WHAT YOU NEED TO DO:
Please repeat the lines below, exactly and only, from the one that holds "io c' = io c /\ disksize" through the one that holds "core (bufs c' i) = (if".

Stored data:
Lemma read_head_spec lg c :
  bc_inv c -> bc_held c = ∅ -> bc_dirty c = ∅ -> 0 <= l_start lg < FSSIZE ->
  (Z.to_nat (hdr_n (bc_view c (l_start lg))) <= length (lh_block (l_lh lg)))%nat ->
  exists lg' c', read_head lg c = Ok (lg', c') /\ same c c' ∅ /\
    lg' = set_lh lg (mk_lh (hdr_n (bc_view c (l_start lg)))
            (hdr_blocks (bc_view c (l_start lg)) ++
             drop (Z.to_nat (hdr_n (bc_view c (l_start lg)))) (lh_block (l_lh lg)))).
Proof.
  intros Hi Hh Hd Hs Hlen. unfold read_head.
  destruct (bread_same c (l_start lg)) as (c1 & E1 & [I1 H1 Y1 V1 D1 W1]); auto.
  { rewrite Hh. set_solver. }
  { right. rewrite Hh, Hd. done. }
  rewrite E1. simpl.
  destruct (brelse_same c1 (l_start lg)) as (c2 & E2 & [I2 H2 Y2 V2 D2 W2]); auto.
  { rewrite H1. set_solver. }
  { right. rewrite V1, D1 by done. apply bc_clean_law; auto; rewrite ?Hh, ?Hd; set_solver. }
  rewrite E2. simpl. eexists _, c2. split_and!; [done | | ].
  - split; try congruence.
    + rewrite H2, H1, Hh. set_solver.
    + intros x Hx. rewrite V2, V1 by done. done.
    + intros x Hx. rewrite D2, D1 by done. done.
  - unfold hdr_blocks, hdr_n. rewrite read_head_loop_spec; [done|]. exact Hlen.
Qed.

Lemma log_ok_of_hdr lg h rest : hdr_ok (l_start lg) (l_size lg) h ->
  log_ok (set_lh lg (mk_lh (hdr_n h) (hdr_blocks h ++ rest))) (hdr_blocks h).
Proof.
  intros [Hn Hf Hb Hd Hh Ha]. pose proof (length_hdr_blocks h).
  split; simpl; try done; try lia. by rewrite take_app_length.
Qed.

* * *

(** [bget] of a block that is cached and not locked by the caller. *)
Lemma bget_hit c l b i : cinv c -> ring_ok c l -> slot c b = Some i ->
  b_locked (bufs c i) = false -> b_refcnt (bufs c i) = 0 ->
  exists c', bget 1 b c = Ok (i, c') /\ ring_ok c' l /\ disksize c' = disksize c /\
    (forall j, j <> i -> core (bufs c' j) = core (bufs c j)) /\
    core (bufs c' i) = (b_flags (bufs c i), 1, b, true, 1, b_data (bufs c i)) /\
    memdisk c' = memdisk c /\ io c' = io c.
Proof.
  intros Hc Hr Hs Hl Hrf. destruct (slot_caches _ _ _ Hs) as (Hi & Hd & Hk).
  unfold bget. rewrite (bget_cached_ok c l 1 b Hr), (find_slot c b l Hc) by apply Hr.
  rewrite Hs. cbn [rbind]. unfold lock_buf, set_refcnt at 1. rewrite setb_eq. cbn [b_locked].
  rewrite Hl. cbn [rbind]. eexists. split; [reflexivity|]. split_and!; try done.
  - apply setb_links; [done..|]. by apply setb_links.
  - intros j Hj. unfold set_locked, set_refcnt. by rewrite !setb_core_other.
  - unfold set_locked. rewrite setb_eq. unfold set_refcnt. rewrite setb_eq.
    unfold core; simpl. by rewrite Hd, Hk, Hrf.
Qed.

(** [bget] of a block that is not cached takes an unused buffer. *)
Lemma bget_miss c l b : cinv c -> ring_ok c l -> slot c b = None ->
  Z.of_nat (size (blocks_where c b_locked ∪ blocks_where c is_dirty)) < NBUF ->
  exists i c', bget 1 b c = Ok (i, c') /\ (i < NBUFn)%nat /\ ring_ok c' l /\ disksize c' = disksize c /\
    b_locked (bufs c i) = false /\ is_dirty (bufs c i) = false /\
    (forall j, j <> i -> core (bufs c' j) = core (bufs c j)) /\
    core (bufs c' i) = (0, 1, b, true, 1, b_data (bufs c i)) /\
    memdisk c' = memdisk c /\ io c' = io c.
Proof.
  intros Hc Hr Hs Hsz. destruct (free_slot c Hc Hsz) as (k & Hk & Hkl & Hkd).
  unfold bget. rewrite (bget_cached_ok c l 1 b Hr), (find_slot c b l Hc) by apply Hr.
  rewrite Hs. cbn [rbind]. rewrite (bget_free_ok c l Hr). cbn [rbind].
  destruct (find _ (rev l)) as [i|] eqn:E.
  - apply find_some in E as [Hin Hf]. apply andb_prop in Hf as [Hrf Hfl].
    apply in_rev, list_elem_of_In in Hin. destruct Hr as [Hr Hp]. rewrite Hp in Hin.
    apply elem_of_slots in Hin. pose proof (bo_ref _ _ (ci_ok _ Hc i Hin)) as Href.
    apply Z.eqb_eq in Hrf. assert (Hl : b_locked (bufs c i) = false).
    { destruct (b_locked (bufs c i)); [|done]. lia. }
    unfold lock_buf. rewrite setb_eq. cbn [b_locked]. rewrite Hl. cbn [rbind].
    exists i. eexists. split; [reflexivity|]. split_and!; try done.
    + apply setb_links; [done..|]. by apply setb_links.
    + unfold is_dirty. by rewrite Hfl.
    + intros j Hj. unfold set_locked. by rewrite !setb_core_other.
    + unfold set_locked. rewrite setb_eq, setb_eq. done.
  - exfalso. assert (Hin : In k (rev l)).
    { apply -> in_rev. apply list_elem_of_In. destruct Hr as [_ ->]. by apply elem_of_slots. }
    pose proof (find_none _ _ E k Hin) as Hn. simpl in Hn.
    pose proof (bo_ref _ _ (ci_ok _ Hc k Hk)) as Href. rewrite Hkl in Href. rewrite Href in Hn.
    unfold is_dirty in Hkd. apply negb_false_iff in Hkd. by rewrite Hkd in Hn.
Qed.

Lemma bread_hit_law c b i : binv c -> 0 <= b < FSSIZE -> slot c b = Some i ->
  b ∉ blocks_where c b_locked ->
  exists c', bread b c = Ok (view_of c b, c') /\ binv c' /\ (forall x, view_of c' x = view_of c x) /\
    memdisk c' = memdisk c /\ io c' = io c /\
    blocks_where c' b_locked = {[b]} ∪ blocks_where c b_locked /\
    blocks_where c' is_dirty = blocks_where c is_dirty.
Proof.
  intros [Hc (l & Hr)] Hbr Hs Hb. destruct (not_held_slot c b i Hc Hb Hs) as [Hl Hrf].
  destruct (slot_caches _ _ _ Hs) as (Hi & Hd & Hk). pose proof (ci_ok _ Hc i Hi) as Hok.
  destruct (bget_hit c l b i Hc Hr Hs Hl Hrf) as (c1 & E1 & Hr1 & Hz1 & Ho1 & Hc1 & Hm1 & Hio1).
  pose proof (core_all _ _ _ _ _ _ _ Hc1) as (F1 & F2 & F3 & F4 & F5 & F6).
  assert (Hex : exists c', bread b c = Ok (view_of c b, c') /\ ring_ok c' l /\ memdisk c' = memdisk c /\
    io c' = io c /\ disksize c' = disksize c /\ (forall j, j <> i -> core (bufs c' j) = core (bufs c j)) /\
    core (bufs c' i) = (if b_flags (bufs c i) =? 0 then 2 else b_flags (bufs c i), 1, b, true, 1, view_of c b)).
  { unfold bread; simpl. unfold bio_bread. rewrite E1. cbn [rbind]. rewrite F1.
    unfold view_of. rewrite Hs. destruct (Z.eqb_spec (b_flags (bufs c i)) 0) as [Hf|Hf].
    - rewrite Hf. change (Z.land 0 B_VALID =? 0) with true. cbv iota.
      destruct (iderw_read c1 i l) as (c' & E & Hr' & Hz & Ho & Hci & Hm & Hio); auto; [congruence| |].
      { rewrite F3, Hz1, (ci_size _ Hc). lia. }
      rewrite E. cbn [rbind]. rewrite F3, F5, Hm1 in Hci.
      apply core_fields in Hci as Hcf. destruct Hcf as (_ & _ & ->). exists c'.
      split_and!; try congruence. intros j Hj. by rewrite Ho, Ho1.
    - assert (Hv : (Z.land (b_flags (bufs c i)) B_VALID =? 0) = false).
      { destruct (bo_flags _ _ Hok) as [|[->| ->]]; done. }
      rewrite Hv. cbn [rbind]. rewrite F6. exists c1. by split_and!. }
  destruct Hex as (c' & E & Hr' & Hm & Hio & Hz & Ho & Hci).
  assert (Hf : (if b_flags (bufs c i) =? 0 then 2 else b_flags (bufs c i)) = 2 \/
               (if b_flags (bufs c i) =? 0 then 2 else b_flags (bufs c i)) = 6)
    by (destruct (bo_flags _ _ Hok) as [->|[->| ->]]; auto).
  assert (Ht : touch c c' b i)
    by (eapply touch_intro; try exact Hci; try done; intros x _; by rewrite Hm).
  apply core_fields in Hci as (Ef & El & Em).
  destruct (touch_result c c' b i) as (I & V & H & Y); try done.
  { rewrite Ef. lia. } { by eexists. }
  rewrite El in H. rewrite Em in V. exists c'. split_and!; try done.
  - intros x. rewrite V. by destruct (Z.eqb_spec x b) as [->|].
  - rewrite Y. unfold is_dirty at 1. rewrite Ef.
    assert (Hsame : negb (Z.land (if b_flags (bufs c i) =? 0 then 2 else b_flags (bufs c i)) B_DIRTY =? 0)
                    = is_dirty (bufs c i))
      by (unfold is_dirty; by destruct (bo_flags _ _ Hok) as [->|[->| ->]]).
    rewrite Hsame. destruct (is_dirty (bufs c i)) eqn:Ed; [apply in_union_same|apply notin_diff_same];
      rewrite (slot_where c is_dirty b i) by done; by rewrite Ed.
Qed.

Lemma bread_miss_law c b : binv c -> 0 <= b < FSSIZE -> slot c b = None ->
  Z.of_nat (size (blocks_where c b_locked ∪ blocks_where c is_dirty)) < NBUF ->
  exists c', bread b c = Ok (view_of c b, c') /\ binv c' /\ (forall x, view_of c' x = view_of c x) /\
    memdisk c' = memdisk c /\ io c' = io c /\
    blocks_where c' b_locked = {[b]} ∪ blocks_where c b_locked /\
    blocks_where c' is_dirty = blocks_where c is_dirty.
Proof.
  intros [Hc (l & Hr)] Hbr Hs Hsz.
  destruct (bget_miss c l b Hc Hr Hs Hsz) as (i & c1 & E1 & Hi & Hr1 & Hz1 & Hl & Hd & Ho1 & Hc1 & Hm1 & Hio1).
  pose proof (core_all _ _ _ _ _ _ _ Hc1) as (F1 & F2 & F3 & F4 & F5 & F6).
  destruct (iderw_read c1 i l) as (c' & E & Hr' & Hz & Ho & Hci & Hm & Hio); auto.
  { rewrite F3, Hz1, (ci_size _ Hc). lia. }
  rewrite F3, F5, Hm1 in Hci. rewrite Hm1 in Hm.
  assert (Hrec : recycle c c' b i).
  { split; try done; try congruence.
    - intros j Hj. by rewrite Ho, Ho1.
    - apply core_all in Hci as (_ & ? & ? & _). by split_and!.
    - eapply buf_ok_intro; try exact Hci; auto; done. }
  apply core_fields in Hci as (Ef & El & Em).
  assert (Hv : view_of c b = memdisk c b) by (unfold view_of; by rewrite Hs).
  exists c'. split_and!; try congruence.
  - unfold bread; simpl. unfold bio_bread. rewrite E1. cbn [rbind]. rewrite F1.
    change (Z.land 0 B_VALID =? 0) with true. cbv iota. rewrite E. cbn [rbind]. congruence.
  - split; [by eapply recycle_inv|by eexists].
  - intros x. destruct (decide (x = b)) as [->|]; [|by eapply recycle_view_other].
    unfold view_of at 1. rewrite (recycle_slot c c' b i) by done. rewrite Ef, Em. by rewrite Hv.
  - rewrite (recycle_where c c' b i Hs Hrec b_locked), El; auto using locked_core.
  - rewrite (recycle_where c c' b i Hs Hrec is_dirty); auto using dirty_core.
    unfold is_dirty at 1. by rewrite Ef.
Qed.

RESPONSE:
    io c' = io c /\ disksize c' = disksize c /\ (forall j, j <> i -> core (bufs c' j) = core (bufs c j)) /\
    core (bufs c' i) = (if b_flags (bufs c i) =? 0 then 2 else b_flags (bufs c i), 1, b, true, 1, view_of c b)).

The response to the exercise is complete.